Collected data entries
____

(** * Verification of [backend/scripts/patch_appointments.py]

    The script reads one JavaScript file as text, looks up two marker
    comments with [str.find], replaces the span between the two offsets by a
    literal block, writes the file back and prints a status line.

    Python strings are sequences of Unicode code points; they are modelled
    as lists of code points ([list N]).  Integers are unbounded ([Z]).

    The file store ([gmap string (list N)]) keeps every file as the text
    that text-mode I/O presents to the program: what [f.read()] returns and
    what [f.write] is given.  Decoding, encoding and the translation of line
    ends sit below that level; text that was read holds no carriage return,
    neither does the replacement block, so what the script writes is read
    back unchanged.  Opening a missing file raises; a write always
    succeeds. *)

From Stdlib Require Import ZArith NArith Ascii String Decimal.
From Stdlib Require DecimalZ.
From stdpp Require Import base decidable list gmap strings fin_maps.

#[local] Open Scope Z_scope.

(** ** Sequences: [startswith], [find] and slices *)

Section sequences.
Context {A : Type} `{EqDecision A}.
Implicit Types s sub pre post mid m : list A.

(** [s.startswith(sub)] *)
Fixpoint startswith s sub {struct sub} : bool :=
  match sub with
  | [] => true
  | x :: sub' =>
      match s with
      | [] => false
      | y :: s' => bool_decide (y = x) && startswith s' sub'
      end
  end.

(** [s.endswith(sub)] *)
Definition endswith s sub : bool := startswith (reverse s) (reverse sub).

(** Left-to-right scan behind [s.find(sub)]: the lowest offset at which
    [sub] starts, counted from [i]; [-1] when there is none. *)
Fixpoint find_from s sub (i : Z) {struct s} : Z :=
  if startswith s sub then i
  else match s with
       | [] => -1
       | _ :: s' => find_from s' sub (i + 1)
       end.

(** [s.find(sub)] *)
Definition find s sub : Z := find_from s sub 0.

(** Bound of a slice: a negative bound counts from the end, and every
    bound is clamped to [0 .. len(s)]. *)
Definition slice_index (n : nat) (i : Z) : nat :=
  Z.to_nat (if i <? 0 then Z.max 0 (Z.of_nat n + i) else Z.min i (Z.of_nat n)).

(** [s[:i]] *)
Definition slice_to s (i : Z) : list A := take (slice_index (length s) i) s.

(** [s[i:]] *)
Definition slice_from s (i : Z) : list A := drop (slice_index (length s) i) s.

(** *** What "occurs" means, independently of the scan *)

Definition occurs_at s sub (i : nat) : Prop :=
  ∃ pre post, s = pre ++ sub ++ post ∧ length pre = i.

Definition occurs s sub : Prop := ∃ i, occurs_at s sub i.

Definition first_occurrence s sub (i : nat) : Prop :=
  occurs_at s sub i ∧ ∀ j, occurs_at s sub j → (i ≤ j)%nat.

Definition occurs_once_at s sub (i : nat) : Prop :=
  occurs_at s sub i ∧ ∀ j, occurs_at s sub j → j = i.

(** No proper split of [m] puts its tail at the start of [mid] or its
    head at the end of [mid]. *)
Definition clean_boundary mid m : bool :=
  forallb (λ k, negb (startswith mid (drop k m))
                && negb (endswith mid (take k m)))
          (seq 1 (length m - 1)).
End sequences.

(** ** Text: code points, literals and integer formatting *)

(** A Python [str]: the list of its code points. *)
Abbreviation str := (list N).

(** The interpreter reads its source as UTF-8, so a literal denotes the
    code points its bytes decode to.  Only well-formed literals are decoded
    here; a truncated sequence yields U+FFFD. *)
Fixpoint decode_utf8 (bs : list N) : str :=
  match bs with
  | [] => []
  | b0 :: r0 =>
      if (b0 <? 0x80)%N then b0 :: decode_utf8 r0
      else match r0 with
      | [] => [0xFFFD%N]
      | b1 :: r1 =>
          if (b0 <? 0xE0)%N
          then ((b0 - 0xC0) * 64 + (b1 - 0x80))%N :: decode_utf8 r1
          else match r1 with
          | [] => [0xFFFD%N]
          | b2 :: r2 =>
              if (b0 <? 0xF0)%N
              then ((b0 - 0xE0) * 4096 + (b1 - 0x80) * 64 + (b2 - 0x80))%N
                     :: decode_utf8 r2
              else match r2 with
              | [] => [0xFFFD%N]
              | b3 :: r3 =>
                  ((b0 - 0xF0) * 262144 + (b1 - 0x80) * 4096
                   + (b2 - 0x80) * 64 + (b3 - 0x80))%N :: decode_utf8 r3
              end
          end
      end
  end.

(** The text denoted by a literal. *)
Definition lit (s : string) : str :=
  decode_utf8 (N_of_ascii <$> list_ascii_of_string s).

Arguments lit : simpl never.

Definition newline : N := 10%N.

(** A line break inside a literal. *)
Definition nl : string := String (ascii_of_nat 10) EmptyString.

(** Decimal digits, most significant first. *)
Fixpoint digits (d : Decimal.uint) : str :=
  match d with
  | Nil => []
  | D0 d => 48%N :: digits d
  | D1 d => 49%N :: digits d
  | D2 d => 50%N :: digits d
  | D3 d => 51%N :: digits d
  | D4 d => 52%N :: digits d
  | D5 d => 53%N :: digits d
  | D6 d => 54%N :: digits d
  | D7 d => 55%N :: digits d
  | D8 d => 56%N :: digits d
  | D9 d => 57%N :: digits d
  end.

(** [str(z)], which is also how an f-string renders an [int] field. *)
Definition int_str (z : Z) : str :=
  match Z.to_int z with
  | Decimal.Pos d => digits d
  | Decimal.Neg d => 45%N :: digits d
  end.

(** ** The process: file store, trace and control *)

Inductive event :=
  | EvRead (path : string)
  | EvWrite (path : string) (data : str)
  | EvPrint (line : str).

Record world := World {
  files : gmap string str;
  trace : list event;
}.

Inductive exn := FileNotFoundError (path : string).

(** How a computation ends: with a value, by [exit(code)], or by an
    exception nobody catches. *)
Inductive result (A : Type) :=
  | Ok (a : A)
  | SystemExit (code : Z)
  | Raised (e : exn).
Arguments Ok {A} a.
Arguments SystemExit {A} code.
Arguments Raised {A} e.

Definition M (A : Type) : Type := world → result A * world.

#[export] Instance M_ret : MRet M := λ A a w, (Ok a, w).

#[export] Instance M_bind : MBind M := λ A B f m w,
  match m w with
  | (Ok a, w') => f a w'
  | (SystemExit c, w') => (SystemExit c, w')
  | (Raised e, w') => (Raised e, w')
  end.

____

Exercise requirements —
Copy out the data above, word for word.

Your solution —
(** * Verification of [backend/scripts/patch_appointments.py]

    The script reads one JavaScript file as text, looks up two marker
    comments with [str.find], replaces the span between the two offsets by a
    literal block, writes the file back and prints a status line.

    Python strings are sequences of Unicode code points; they are modelled
    as lists of code points ([list N]).  Integers are unbounded ([Z]).

    The file store ([gmap string (list N)]) keeps every file as the text
    that text-mode I/O presents to the program: what [f.read()] returns and
    what [f.write] is given.  Decoding, encoding and the translation of line
    ends sit below that level; text that was read holds no carriage return,
    neither does the replacement block, so what the script writes is read
    back unchanged.  Opening a missing file raises; a write always
    succeeds. *)

From Stdlib Require Import ZArith NArith Ascii String Decimal.
From Stdlib Require DecimalZ.
From stdpp Require Import base decidable list gmap strings fin_maps.

#[local] Open Scope Z_scope.

(** ** Sequences: [startswith], [find] and slices *)

Section sequences.
Context {A : Type} `{EqDecision A}.
Implicit Types s sub pre post mid m : list A.

(** [s.startswith(sub)] *)
Fixpoint startswith s sub {struct sub} : bool :=
  match sub with
  | [] => true
  | x :: sub' =>
      match s with
      | [] => false
      | y :: s' => bool_decide (y = x) && startswith s' sub'
      end
  end.

(** [s.endswith(sub)] *)
Definition endswith s sub : bool := startswith (reverse s) (reverse sub).

(** Left-to-right scan behind [s.find(sub)]: the lowest offset at which
    [sub] starts, counted from [i]; [-1] when there is none. *)
Fixpoint find_from s sub (i : Z) {struct s} : Z :=
  if startswith s sub then i
  else match s with
       | [] => -1
       | _ :: s' => find_from s' sub (i + 1)
       end.

(** [s.find(sub)] *)
Definition find s sub : Z := find_from s sub 0.

(** Bound of a slice: a negative bound counts from the end, and every
    bound is clamped to [0 .. len(s)]. *)
Definition slice_index (n : nat) (i : Z) : nat :=
  Z.to_nat (if i <? 0 then Z.max 0 (Z.of_nat n + i) else Z.min i (Z.of_nat n)).

(** [s[:i]] *)
Definition slice_to s (i : Z) : list A := take (slice_index (length s) i) s.

(** [s[i:]] *)
Definition slice_from s (i : Z) : list A := drop (slice_index (length s) i) s.

(** *** What "occurs" means, independently of the scan *)

Definition occurs_at s sub (i : nat) : Prop :=
  ∃ pre post, s = pre ++ sub ++ post ∧ length pre = i.

Definition occurs s sub : Prop := ∃ i, occurs_at s sub i.

Definition first_occurrence s sub (i : nat) : Prop :=
  occurs_at s sub i ∧ ∀ j, occurs_at s sub j → (i ≤ j)%nat.

Definition occurs_once_at s sub (i : nat) : Prop :=
  occurs_at s sub i ∧ ∀ j, occurs_at s sub j → j = i.

(** No proper split of [m] puts its tail at the start of [mid] or its
    head at the end of [mid]. *)
Definition clean_boundary mid m : bool :=
  forallb (λ k, negb (startswith mid (drop k m))
                && negb (endswith mid (take k m)))
          (seq 1 (length m - 1)).
End sequences.

(** ** Text: code points, literals and integer formatting *)

(** A Python [str]: the list of its code points. *)
Abbreviation str := (list N).

(** The interpreter reads its source as UTF-8, so a literal denotes the
    code points its bytes decode to.  Only well-formed literals are decoded
    here; a truncated sequence yields U+FFFD. *)
Fixpoint decode_utf8 (bs : list N) : str :=
  match bs with
  | [] => []
  | b0 :: r0 =>
      if (b0 <? 0x80)%N then b0 :: decode_utf8 r0
      else match r0 with
      | [] => [0xFFFD%N]
      | b1 :: r1 =>
          if (b0 <? 0xE0)%N
          then ((b0 - 0xC0) * 64 + (b1 - 0x80))%N :: decode_utf8 r1
          else match r1 with
          | [] => [0xFFFD%N]
          | b2 :: r2 =>
              if (b0 <? 0xF0)%N
              then ((b0 - 0xE0) * 4096 + (b1 - 0x80) * 64 + (b2 - 0x80))%N
                     :: decode_utf8 r2
              else match r2 with
              | [] => [0xFFFD%N]
              | b3 :: r3 =>
                  ((b0 - 0xF0) * 262144 + (b1 - 0x80) * 4096
                   + (b2 - 0x80) * 64 + (b3 - 0x80))%N :: decode_utf8 r3
              end
          end
      end
  end.

(** The text denoted by a literal. *)
Definition lit (s : string) : str :=
  decode_utf8 (N_of_ascii <$> list_ascii_of_string s).

Arguments lit : simpl never.

Definition newline : N := 10%N.

(** A line break inside a literal. *)
Definition nl : string := String (ascii_of_nat 10) EmptyString.

(** Decimal digits, most significant first. *)
Fixpoint digits (d : Decimal.uint) : str :=
  match d with
  | Nil => []
  | D0 d => 48%N :: digits d
  | D1 d => 49%N :: digits d
  | D2 d => 50%N :: digits d
  | D3 d => 51%N :: digits d
  | D4 d => 52%N :: digits d
  | D5 d => 53%N :: digits d
  | D6 d => 54%N :: digits d
  | D7 d => 55%N :: digits d
  | D8 d => 56%N :: digits d
  | D9 d => 57%N :: digits d
  end.

(** [str(z)], which is also how an f-string renders an [int] field. *)
Definition int_str (z : Z) : str :=
  match Z.to_int z with
  | Decimal.Pos d => digits d
  | Decimal.Neg d => 45%N :: digits d
  end.

(** ** The process: file store, trace and control *)

Inductive event :=
  | EvRead (path : string)
  | EvWrite (path : string) (data : str)
  | EvPrint (line : str).

Record world := World {
  files : gmap string str;
  trace : list event;
}.

Inductive exn := FileNotFoundError (path : string).

(** How a computation ends: with a value, by [exit(code)], or by an
    exception nobody catches. *)
Inductive result (A : Type) :=
  | Ok (a : A)
  | SystemExit (code : Z)
  | Raised (e : exn).
Arguments Ok {A} a.
Arguments SystemExit {A} code.
Arguments Raised {A} e.

Definition M (A : Type) : Type := world → result A * world.

#[export] Instance M_ret : MRet M := λ A a w, (Ok a, w).

#[export] Instance M_bind : MBind M := λ A B f m w,
  match m w with
  | (Ok a, w') => f a w'
  | (SystemExit c, w') => (SystemExit c, w')
  | (Raised e, w') => (Raised e, w')
  end.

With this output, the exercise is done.